▸ Input for this task

Fixpoint two_cost {E} (self : TwoArguments) (args : list Z) : exec E Z :=
  match self with
  | Two_Constant c => Ok c
  | Two_LinearInX l => x ← size_at args 0; Ok (l_slope l ⊠ x ⊞ l_intercept l)
  | Two_LinearInY l => y ← size_at args 1; Ok (l_slope l ⊠ y ⊞ l_intercept l)
  | Two_LinearInXAndY l =>
      x ← size_at args 0; y ← size_at args 1;
      Ok (tv_slope1 l ⊠ x ⊞ tv_slope2 l ⊠ y ⊞ tv_intercept l)
  | Two_AddedSizes s =>
      x ← size_at args 0; y ← size_at args 1; Ok (as_slope s ⊠ (x ⊞ y) ⊞ as_intercept s)
  | Two_SubtractedSizes s =>
      x ← size_at args 0; y ← size_at args 1;
      Ok (ss_slope s ⊠ Z.max (ss_minimum s) (i64_saturating_sub x y) ⊞ ss_intercept s)
  | Two_MultipliedSizes s =>
      x ← size_at args 0; y ← size_at args 1; Ok (ms_slope s ⊠ (x ⊠ y) ⊞ ms_intercept s)
  | Two_MinSize s =>
      x ← size_at args 0; y ← size_at args 1; Ok (min_slope s ⊠ Z.min x y ⊞ min_intercept s)
  | Two_MaxSize s =>
      x ← size_at args 0; y ← size_at args 1; Ok (max_slope s ⊠ Z.max x y ⊞ max_intercept s)
  | Two_LinearOnDiagonal l =>
      x ← size_at args 0; y ← size_at args 1;
      Ok (if x =? y then x ⊠ cl_slope l ⊞ cl_intercept l else cl_constant l)
  | Two_QuadraticInY q =>
      y ← size_at args 1; Ok (q_coeff_0 q ⊞ q_coeff_1 q ⊠ y ⊞ q_coeff_2 q ⊠ y ⊠ y)
  | Two_QuadraticInXAndY q =>
      x ← size_at args 0; y ← size_at args 1;
      Ok (Z.max (tq_minimum q)
        (tq_coeff_00 q ⊞ tq_coeff_10 q ⊠ x ⊞ tq_coeff_01 q ⊠ y ⊞ tq_coeff_20 q ⊠ x ⊠ x
          ⊞ tq_coeff_11 q ⊠ x ⊠ y ⊞ tq_coeff_02 q ⊠ y ⊠ y))
  | Two_ConstAboveDiagonal constant q =>
      x ← size_at args 0; y ← size_at args 1; if x <? y then Ok constant else two_cost q args
  | Two_AboveAndBelowDiagonal q =>
      x ← size_at args 0; y ← size_at args 1; two_cost q [Z.max x y; Z.min x y]
  | Two_WithInteraction w =>
      x ← size_at args 0; y ← size_at args 1;
      Ok (w_coeff_00 w ⊞ w_coeff_10 w ⊠ x ⊞ w_coeff_01 w ⊠ y ⊞ w_coeff_11 w ⊠ x ⊠ y)
  end.
#[global] Instance TwoArguments_cost : Cost TwoArguments := λ E, two_cost.

#[global] Instance ThreeArguments_cost : Cost ThreeArguments := λ E self args,
  match self with
  | Three_Constant c => Ok c
  | Three_LinearInX l => x ← size_at args 0; Ok (x ⊠ l_slope l ⊞ l_intercept l)
  | Three_LinearInY l => y ← size_at args 1; Ok (y ⊠ l_slope l ⊞ l_intercept l)
  | Three_LinearInZ l => z ← size_at args 2; Ok (z ⊠ l_slope l ⊞ l_intercept l)
  | Three_QuadraticInZ q => z ← size_at args 2; Ok (q_coeff_0 q ⊞ q_coeff_1 q ⊠ z ⊞ q_coeff_2 q ⊠ z ⊠ z)
  | Three_LiteralInYorLinearInZ l =>
      y ← size_at args 1;
      if y =? 0 then z ← size_at args 2; Ok (l_slope l ⊠ z ⊞ l_intercept l) else Ok y
  | Three_LinearInYAndZ l =>
      y ← size_at args 1; z ← size_at args 2; Ok (y ⊠ tv_slope1 l ⊞ z ⊠ tv_slope2 l ⊞ tv_intercept l)
  | Three_LinearInMaxYZ l =>
      y ← size_at args 1; z ← size_at args 2; Ok (Z.max y z ⊠ l_slope l ⊞ l_intercept l)
  | Three_ExpModCost c =>
      x ← size_at args 0; y ← size_at args 1; z ← size_at args 2;
      let cost := em_coeff_00 c ⊞ em_coeff_11 c ⊠ y ⊠ z ⊞ em_coeff_12 c ⊠ y ⊠ z ⊠ z in
      Ok (if x <=? z then cost else cost ⊞ Z.quot cost 2)
  end.

#[global] Instance FourArguments_cost : Cost FourArguments := λ E self args,
  match self with Four_LinearInU l => u ← size_at args 3; Ok (u ⊠ l_slope l ⊞ l_intercept l) end.
#[global] Instance SixArguments_cost : Cost SixArguments := λ E self args,
  match self with Six_Constant c => Ok c end.

Record Costing (T : Type) := mkCosting { costing_mem : T; costing_cpu : T }.
Arguments mkCosting {T}.
Arguments costing_mem {T}.
Arguments costing_cpu {T}.

Definition cost {E T} `{Cost T} (costing : Costing T) (args : list Z) : exec E ExBudget :=
  mem ← cost_of (costing_mem costing) args;
  cpu ← cost_of (costing_cpu costing) args;
  Ok (mkExBudget mem cpu).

▸ Brief
Whenever a line above has the word "list" in it, copy that line.

▸ Output below
Fixpoint two_cost {E} (self : TwoArguments) (args : list Z) : exec E Z :=
Definition cost {E T} `{Cost T} (costing : Costing T) (args : list Z) : exec E ExBudget :=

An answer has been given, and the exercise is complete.